Dutzende Tiere wuseln durch das Rohrlabyrinth, das den natürlichen Gängen nachempfunden ist. Im Rückwärtsgang sind die kleinen Viecher genauso schnell wie im Vorwärtsgang, alle Tunnel werden penibel sauber gehalten. Für den Mullmüll gibt es genauso eigene Kammern wie für Futter. In einer anderen Ausbuchtung feiert der winzige Nachwuchs gerade Kindergeburtstag. Auch die mit gut 15 Zentimetern Länge riesige Königin schaut vorbei und spendiert eine Runde Milch.
„Nacktmulle werden bis zu dreißig Jahre alt.“Aber das ist noch nicht alles, was Zoologe Weissenbacher an Überraschungen parat hat. „Im Gegensatz zu anderen Nagetieren erkranken sie nicht an Krebs.“Warum, ist eine Frage, auf die es noch keine Antwort gibt. Aber Krebsforscher rund um den Globus arbeiten daran.
Gleich neben den Nacktmullen befindet sich der sogenannte Gifttierraum – mit Schlangen, denen man niemals in die Quere kommen möchte. Das sei aber Zufall, sagt Tierpfleger Rupert Kainradl. Mulle stehen in Schönbrunn nicht auf dem Speiseplan von Hornvipern, Klapperschlangen oder Monokelkobras. Überhaupt sei die Lebendtierfütterung in Wien verboten. In den Gifttierraum, der auch bei Hinter-den-KulissenFührungen absolut tabu ist, dürfen Tierpfleger sicherheitshalber immer nur zu zweit. Die Futterklappen werden nur geöffnet, wenn die Tiere sich gerade in speziellen Boxen in den Terrarien befinden. Die olivgrüne Basilisken-Klapperschlange muss derzeit hungern, weil das gelagerte Antiserum abgelaufen ist und auch in Partnerkrankenhäusern erst wieder angeliefert werden muss.
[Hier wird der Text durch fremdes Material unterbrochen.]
(** [dc_rename]'s [stack_shell]. *)
Lemma wp_stack_shell k w N T h n np pn fq nq l :
  let cross := negb (n_parent n =? np) in
  binv k w N T → N !! h = Some n → h ≠ bw_root w →
  n_name n = qname fq → qstr_wf fq → N !! np = Some pn → n_dir pn = true → n_pos pn = true →
  upto (bw_root w) N np l → (length l ≤ S DC_LOOP_MAX)%nat → qstr_wf nq →
  wp (stack_shell (n_parent n) fq np nq cross) (λ r w', ∃ commit : bool, txn_may commit ∧
    let spec := match posix_memalign (dom (bw_dent w)) with
                | None => (- ENOMEM, N)
                | Some _ => if cross && bool_decide (h ∈ l) then (- EINVAL, N)
                            else spec_claim (bw_root w) (settled T) commit h n np (qname nq) N
                end in
    fst r = fst spec ∧ bw_root w' = bw_root w ∧ bw_mask w' = bw_mask w ∧
    (∃ T', binv k w' (snd spec) T') ∧
    (fst r = 0 → (∃ x, bw_dent w' !! snd r = Some x ∧ shellb x = true) ∧ snd r ∉ (cb_dent <$> bw_rcu w'))) w.
Proof.
  intros cross Hi Hn Hr Hfn Hfq Hnp Hdir Hpos Hl Hlen Hnq. pose proof (bi_rep _ _ _ _ Hi) as R.
  destruct (rep_aligned _ _ _ _ R np ltac:(by eexists)) as [Hpa _].
  unfold stack_shell. wp_step. apply wp_gets. wp_step. apply wp_gets.
  wp_step. unfold wp at 1. rewrite dentry_alloc_run. destruct (posix_memalign _) as [s |] eqn:Ea.
  2:{ rewrite Z.eqb_refl. wp_step. exists true. split; [done |]. simpl. split_and!; [done | done | done | eauto | done]. }
  destruct (alloc_fresh w s Ea) as (Hfresh & Hsa & Hs0). destruct (Z.eqb_spec s 0) as [? | _]; [contradiction |].
  set (x0 := new_dent np nq 0 false true). set (w1 := alloc_dent s x0 w).
  assert (sect k w1 N T {[s]} ∅ []) as S1.
  { rewrite <- (union_empty_r_L {[s]}). apply sect_alloc; [by apply sect_binv | done ..]. }
  assert (bw_dent w1 !! s = Some x0) as Hs1 by (unfold w1, alloc_dent; bsimpl; apply lookup_insert_eq).
  wp_step. eapply wp_run; [by apply dent_store_run |]. cbn beta.
  set (x1 := set_iparent (Z.lor (d_iparent x0) DC_TAG_SHELL) x0).
  set (w2 := set_dent (<[s := x1]> (bw_dent w1)) w1).
  assert (sect k w2 N T {[s]} ∅ []) as S2.
  { eapply sect_set_priv; [exact S1 | by apply elem_of_singleton | exact Hs1 | done]. }
  wp_step. apply wp_mod. set (w3 := set_nest _ w2).
  assert (sect (Datatypes.S k) w3 N T {[s]} ∅ []) as S3.
  { destruct S2 as [R2 Hh2 Hq2 Hm2 Hk2]. split; [by apply rep_nest | done | done | done |]. unfold w3. bsimpl. congruence. }
  assert (words (bw_lru w3) !! s = Some DC_LRU_OFF) as Hword.
  { unfold w3, w2, w1, alloc_dent, words. bsimpl. simpl. by rewrite lookup_fmap, lookup_insert_eq. }
  destruct (rep_top _ _ _ _ R h n Hn) as (t & _ & _ & Ht & _).
  assert (bucket_index (bw_mask w) (n_parent n) (q_hash fq) = node_bucket (bw_mask w3) n) as ->.
  { unfold node_bucket. by rewrite Hfn, (qw_hash fq Hfq). }
  assert (bucket_index (bw_mask w) np (q_hash nq) = node_bucket (bw_mask w3) (moved n np (qname nq))) as ->.
  { unfold node_bucket. simpl. by rewrite (qw_hash nq Hnq). }
  wp_step. apply wp_iter_first.
  wp_use (wp_stack_round (Datatypes.S k) w3 N T h n t s x1 np pn fq nq l);
    [exact S3 | done | done | done | done | done | exact Hnp | done | done | done | done | done |
     apply lookup_insert_eq | done | exact Hword |].
  change (bw_root w3) with (bw_root w). intros r w4 (commit & [ret neg] & Hmay & -> & Hst). exists (ret, neg). split; [done |].
  fold cross in Hst. set (spec := if cross && bool_decide (h ∈ l) then (- EINVAL, N)
    else spec_claim (bw_root w) (settled T) commit h n np (qname nq) N) in *.
  destruct Hst as [Eret (T4 & S4) Hng Hns Er4 Em4 El4 Eq4 (xs & Hxs & Hxsh)]. cbn [fst snd] in *.
  wp_step. eapply wp_rcu_leave; [exact S4 |]. intros S5. wp_step.
  assert (neg_ok (set_nest k w4) neg) as Hng5 by (destruct Hng; by split).
  wp_use wp_dest_reclaim; [exact S5 | exact Hng5 | |].
  { destruct (ret =? 0); [apply not_elem_of_empty | by apply not_elem_of_singleton]. }
  intros [] w6 (S6 & Er6 & Em6 & Ed6 & Hw6 & Hq6). bsimpl in *.
  assert (s ∉ (cb_dent <$> bw_rcu w6)) as Hsq.
  { intros Hin%Hq6; [| done]. rewrite Eq4 in Hin. by eapply (priv_not_queued _ w3); [exact S3 | apply elem_of_singleton |]. }
  destruct (Z.eqb_spec ret 0) as [-> | Hret].
  - wp_step. exists commit. split; [done |]. cbn [fst snd]. fold spec. split_and!; [done | by rewrite Er6, Er4 | by rewrite Em6, Em4 | |].
    + exists T4. by apply sect_binv.
    + intros _. split; [exists xs; by rewrite Ed6 | done].
  - wp_step. wp_use wp_give_back; [exact S6 | by apply elem_of_singleton | done | | apply off_list_off |].
    { rewrite Hw6 by done. rewrite El4. exact Hword. }
    intros [] w7 (S7 & Er7 & Em7 & _). rewrite minus_self in S7. wp_step. exists commit. split; [done |]. cbn [fst snd]. fold spec.
    split_and!; [done | by rewrite Er7, Er6, Er4 | by rewrite Em7, Em6, Em4 | | done]. exists T4. by apply sect_binv.
Qed.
Die Bewohner des Gifttierraums sind Verstoßene. Offensichtlich sind giftige Schlangen in Österreichs Haushalten recht beliebt. In Wien ist es Privatpersonen verboten, Giftschlangen zu halten, in Niederösterreich erlaubt. „Die meisten Leute sind dann irgendwann überfordert“, sagt Weissenbacher. Dann landen die Schlangen im Haus des Meeres oder hier in Schönbrunn.
Fischiger Genpool
Vom Gifttierraum ist es nur einen Katzensprung zur Zuchtstation im Bauch des Aquarienhauses, wo einer der größten Genpools Europas aufgebaut wurde. „Bei Karpfen der Gattung Aphanius haben wir die weltweit artenreichste Kollektion“, sagt Tierpfleger Roland Halbauer nicht ohne Stolz. Durch Zucht- und Tauschprogramme mit anderen Zoos könnten viele Arten erhalten werden.
Zum Schluss geht es aufs Dach des Aquariums. Über eine enge Eisentreppe gelangt man quasi ans Ufer der riesigen Anlage, durch die unten ein 7,5 Meter langer Glastunnel führt. Von oben betrachtet verschwimmen die Besucher mit den Fischen. Zwei Arapaimas ziehen ihre Runden. Fast zwei Meter messen die aus Südamerika stammenden Süßwasserfische schon. Einen Meter werden sie noch wachsen. „Den Finger würde ich nicht hineinhalten“, rät Halbauer. Daheim im Amazonas haben Arapaimas auch Piranhas zum Fressen gern. Wieder nichts mit Kuscheln.